Directions =
Some of the lines below need repeating. Reproduce exactly those between the lines holding "if negb (sc_now2" and "else let '(acts, res)", inclusive.

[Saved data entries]
(* ===== verification/GatewayRelay.v ===== *)
(** * The relay of a gateway ([internal/gateway/relay.go])

    [Relay.serve] owns one client socket: it takes a slot, redeems the ticket,
    dials the pinned target, and copies bytes under a deadline that only a
    successful renewal moves.  Everything outside the process - the answers of
    the authority, the clock, the dial, the order in which the select
    statement wakes up - is a [script]; the model returns what [serve] did, in
    order, and its result.  Times are points of one monotonic clock. *)
From stdpp Require Import base strings list.
From Stdlib Require Import ZArith Lia.
From S2P Require Import Prelude GoStrings Net Db Triggers StoreGateway.

Local Open Scope string_scope.
Local Open Scope list_scope.
Local Open Scope Z_scope.

Inductive gw_error : Set :=
| GwConfiguration | GwCapacity | GwAuthorization | GwLeaseExpired | GwTransport | GwClosure
| GwCanceled.  (* context.Canceled and the like *)

#[export] Instance gw_error_eq_dec : EqDecision gw_error.
Proof. solve_decision. Defined.

Definition controlTimeout : Z := micros 2.

(** ** The authority behind the relay

    [Authority]: an answer is the pair that the Go methods return.  Of an
    error only one thing is ever asked: whether it is [store.ErrNotFound] or
    [store.ErrConflict]. *)
Inductive rpc_error : Set := RpcRefused | RpcFailed.

#[export] Instance rpc_error_eq_dec : EqDecision rpc_error.
Proof. solve_decision. Defined.

Record reply : Set := MkReply { rp_grant : NativeGatewayGrant; rp_error : option rpc_error }.
Definition rp_err (rp : reply) : bool := rp_error rp != None.

Definition zero_grant : NativeGatewayGrant := MkGrant "" "" "" (V4 0) "" 0 0.
Definition failed_reply : reply := MkReply zero_grant (Some RpcFailed).

Class Authority (S : Type) := {
  redeem : time -> string -> string -> S -> reply * S;
  renew : time -> string -> string -> S -> reply * S;
  close_grant : time -> string -> string -> S -> option rpc_error * S
}.

(** A grant whose fields survive the wire: text in valid UTF-8, an IPv4
    address, a 64-bit revision. *)
Definition wire_safe (g : NativeGatewayGrant) : Prop :=
  ValidString (GrantConnectionID g) = true /\ ValidString (GrantGatewayID g) = true /\ ValidString (GrantTunnelID g) = true /\
  Is4 (GrantTarget g) = true /\ Addr_wf (GrantTarget g) /\ 0 < GrantPolicyRevision g < 2 ^ 63.

(** What a client of the interface may rely on, in the states that the engine
    below admits: an answer without an error is a grant of this gateway, for
    at most the authorization window, that the authority could certify when it
    answered. *)
Class AuthorityLaws (S : Type) `{Authority S} := {
  admissible : S -> Prop;
  holds : S -> time -> NativeGatewayGrant -> Prop;
  certified s t gw g := holds s t g /\ GrantGatewayID g = gw /\ ValidFor g <= GatewayAuthorizationWindow /\ wire_safe g;
  redeem_certifies : forall t gw ticket s r s', admissible s -> redeem t gw ticket s = (r, s') -> rp_err r = false ->
    certified s t gw (rp_grant r);
  renew_certifies : forall t gw tunnel s r s', admissible s -> renew t gw tunnel s = (r, s') -> rp_err r = false ->
    certified s t gw (rp_grant r)
}.

(** ** Configuration *)
Record RelayConfig : Set := MkRelayConfig {
  CfgGatewayID : string;
  CfgAllowedTargets : list Prefix;
  CfgMaxConnections : Z
}.

Record Relay : Set := MkRelay { r_id : string; r_allowed : list Prefix; r_capacity : Z }.

(** [authority == nil] is the caller's [has_authority]. *)
Definition New (has_authority : bool) (config : RelayConfig) : gw_error + Relay :=
  if negb has_authority || negb (gateway_id_re (CfgGatewayID config)) ||
     negb (validTargetPrefixes (CfgAllowedTargets config)) ||
     (CfgMaxConnections config <? 1) || (4096 <? CfgMaxConnections config)
  then inl GwConfiguration
  else inr (MkRelay (CfgGatewayID config) (CfgAllowedTargets config) (CfgMaxConnections config)).

Section relay.
Variable r : Relay.

Definition validGrant (g : NativeGatewayGrant) : bool :=
  negb ((GrantGatewayID g != r_id r) || negb (tunnel_id_re (GrantTunnelID g)) || (GrantConnectionID g == "") ||
    (140 <? slen (GrantConnectionID g)) || negb (Is4 (GrantTarget g)) || negb (IsPrivate (GrantTarget g)) ||
    (slen (GrantCertificateSHA256 g) != 32) || (GrantPolicyRevision g <=? 0) ||
    (ValidFor g <=? 0) || (GatewayAuthorizationWindow <? ValidFor g)) &&
  existsb (fun prefix => Contains prefix (GrantTarget g)) (r_allowed r).

(** ** Observable actions *)
Inductive action : Set :=
| AcquireSlot
| ReleaseSlot
| Redeem (gatewayID ticket : string)
| Renew (gatewayID tunnel : string)
| CloseGrant (gatewayID tunnel : string)
| Dial (target : Addr) (port : Z)
| SetDeadline (deadline : time)
| SendReady
| StartCopy
| JoinCopy
| CloseClient
| CloseGuest.

(** ** The tunnel's loop *)
Record tunnel : Set := MkTunnel {
  tn_grant : NativeGatewayGrant;
  tn_deadline : time;
  tn_pending : option time   (* the start of the renewal in flight *)
}.

(** A wake-up of the select statement. *)
Inductive event : Set :=
| EvDone
| EvExpiry
| EvCopy (failed : bool)
| EvRenew (requestStart : time)
| EvReply (rp : reply) (rpc_err : bool) (now now' : time) (set_failed : bool).

Definition same_endpoint (next grant : NativeGatewayGrant) : bool :=
  (GrantTunnelID next == GrantTunnelID grant) && (GrantConnectionID next == GrantConnectionID grant) &&
  (GrantTarget next == GrantTarget grant) && (GrantPolicyRevision next == GrantPolicyRevision grant) &&
  (GrantCertificateSHA256 next == GrantCertificateSHA256 grant).

Inductive outcome : Set :=
| Running (t : tunnel)
| Stopped (e : option gw_error).

(** A renewal timer fires only when no renewal is in flight, and a reply
    arrives only when one is. *)
Definition loop_step (t : tunnel) (e : event) : list action * outcome :=
  match e with
  | EvDone => ([], Stopped (Some GwCanceled))
  | EvExpiry => ([], Stopped (Some GwLeaseExpired))
  | EvCopy failed => ([], Stopped (if failed then Some GwTransport else None))
  | EvRenew requestStart =>
      match tn_pending t with
      | None => ([Renew (r_id r) (GrantTunnelID (tn_grant t))], Running (MkTunnel (tn_grant t) (tn_deadline t) (Some requestStart)))
      | Some _ => ([], Running t)
      end
  | EvReply rp rpc_err now now' set_failed =>
      match tn_pending t with
      | None => ([], Running t)
      | Some started =>
          let next := rp_grant rp in
          let nextDeadline := started + ValidFor next in
          if (rp_err rp || rpc_err) || negb (validGrant next) || negb (same_endpoint next (tn_grant t))
          then ([], Stopped (Some GwAuthorization))
          else if negb (now <? tn_deadline t) || negb (now' <? nextDeadline) then ([], Stopped (Some GwLeaseExpired))
          else if set_failed then ([SetDeadline nextDeadline], Stopped (Some GwTransport))
          else ([SetDeadline nextDeadline], Running (MkTunnel (tn_grant t) nextDeadline None))
      end
  end.

(** The loop ends with the connection's context at the latest. *)
Fixpoint run_loop (t : tunnel) (evs : list event) : list action * option gw_error :=
  match evs with
  | [] => ([], Some GwCanceled)
  | e :: evs' =>
      match loop_step t e with
      | (acts, Stopped res) => (acts, res)
      | (acts, Running t') => let '(rest, res) := run_loop t' evs' in (acts ++ rest, res)
      end
  end.

(** ** [serve] *)
Record script : Set := MkScript {
  sc_client : bool;              (* client != nil *)
  sc_slot_free : bool;
  sc_canceled : bool;            (* ctx.Err() != nil before the redemption *)
  sc_started : time;
  sc_redeemed : reply;
  sc_rpc_err : bool;
  sc_now1 : time;
  sc_guest : bool;               (* the dial returned a connection *)
  sc_dial_failed : bool;
  sc_now2 : time;
  sc_set_failed : bool;
  sc_ready : option (bool * time);  (* the ready callback: failed, and the time after it *)
  sc_events : list event;
  sc_close_failed : bool
}.

(** The loop and the teardown of its copies. *)
Definition serve_tunnel (sc : script) (g : NativeGatewayGrant) (deadline : time) : list action * option gw_error :=
  let '(acts, res) := run_loop (MkTunnel g deadline None) (sc_events sc) in
  ([StartCopy] ++ acts ++ [CloseClient; CloseGuest; JoinCopy], res).

(** From the dial on; the guest's deferred close comes last. *)
Definition serve_dialed (sc : script) (g : NativeGatewayGrant) (deadline : time) : list action * option gw_error :=
  if negb (sc_now2 sc <? deadline) then ([], Some GwLeaseExpired)
  else if sc_set_failed sc then ([SetDeadline deadline], Some GwTransport)
  else match sc_ready sc with
       | Some (failed, now3) =>
           if failed || negb (now3 <? deadline) then ([SetDeadline deadline; SendReady], Some GwTransport)
           else let '(acts, res) := serve_tunnel sc g deadline in ([SetDeadline deadline; SendReady] ++ acts, res)
       | None => let '(acts, res) := serve_tunnel sc g deadline in ([SetDeadline deadline] ++ acts, res)
       end.

Definition serve_granted (sc : script) (g : NativeGatewayGrant) : list action * option gw_error :=
  if rp_err (sc_redeemed sc) || sc_rpc_err sc || negb (validGrant g) then ([], Some GwAuthorization)
  else
    let deadline := sc_started sc + ValidFor g in
    if negb (sc_now1 sc <? deadline) then ([], Some GwLeaseExpired)
    else
      let guest_close := if sc_guest sc then [CloseGuest] else [] in
      let '(acts, res) :=
        if sc_dial_failed sc || negb (sc_guest sc) then ([], Some GwTransport) else serve_dialed sc g deadline in
      ([Dial (GrantTarget g) 3389] ++ acts ++ guest_close, res).

(** [serve]'s result, with [errors.Join(result, ErrClosure)] as a flag. *)
Record served : Set := MkServed { sv_actions : list action; sv_result : option gw_error; sv_unacknowledged : bool }.

Definition recognized (g : NativeGatewayGrant) : bool :=
  (GrantGatewayID g == r_id r) && tunnel_id_re (GrantTunnelID g).

Definition serve (sc : script) (ticket : string) : served :=
  if negb (sc_client sc) then MkServed [] (Some GwTransport) false
  else if negb (sc_slot_free sc) then MkServed [CloseClient] (Some GwCapacity) false
  else if sc_canceled sc then MkServed [AcquireSlot; ReleaseSlot; CloseClient] (Some GwCanceled) false
  else
    let g := rp_grant (sc_redeemed sc) in
    let '(acts, res) := serve_granted sc g in
    let closing := if recognized g then [CloseClient; CloseGrant (r_id r) (GrantTunnelID g)] else [] in
    MkServed ([AcquireSlot; Redeem (r_id r) ticket] ++ acts ++ closing ++ [ReleaseSlot; CloseClient]) res
      (recognized g && sc_close_failed sc).
End relay.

Task solution =
  if negb (sc_now2 sc <? deadline) then ([], Some GwLeaseExpired)
  else if sc_set_failed sc then ([SetDeadline deadline], Some GwTransport)
  else match sc_ready sc with
       | Some (failed, now3) =>
           if failed || negb (now3 <? deadline) then ([SetDeadline deadline; SendReady], Some GwTransport)
           else let '(acts, res) := serve_tunnel sc g deadline in ([SetDeadline deadline; SendReady] ++ acts, res)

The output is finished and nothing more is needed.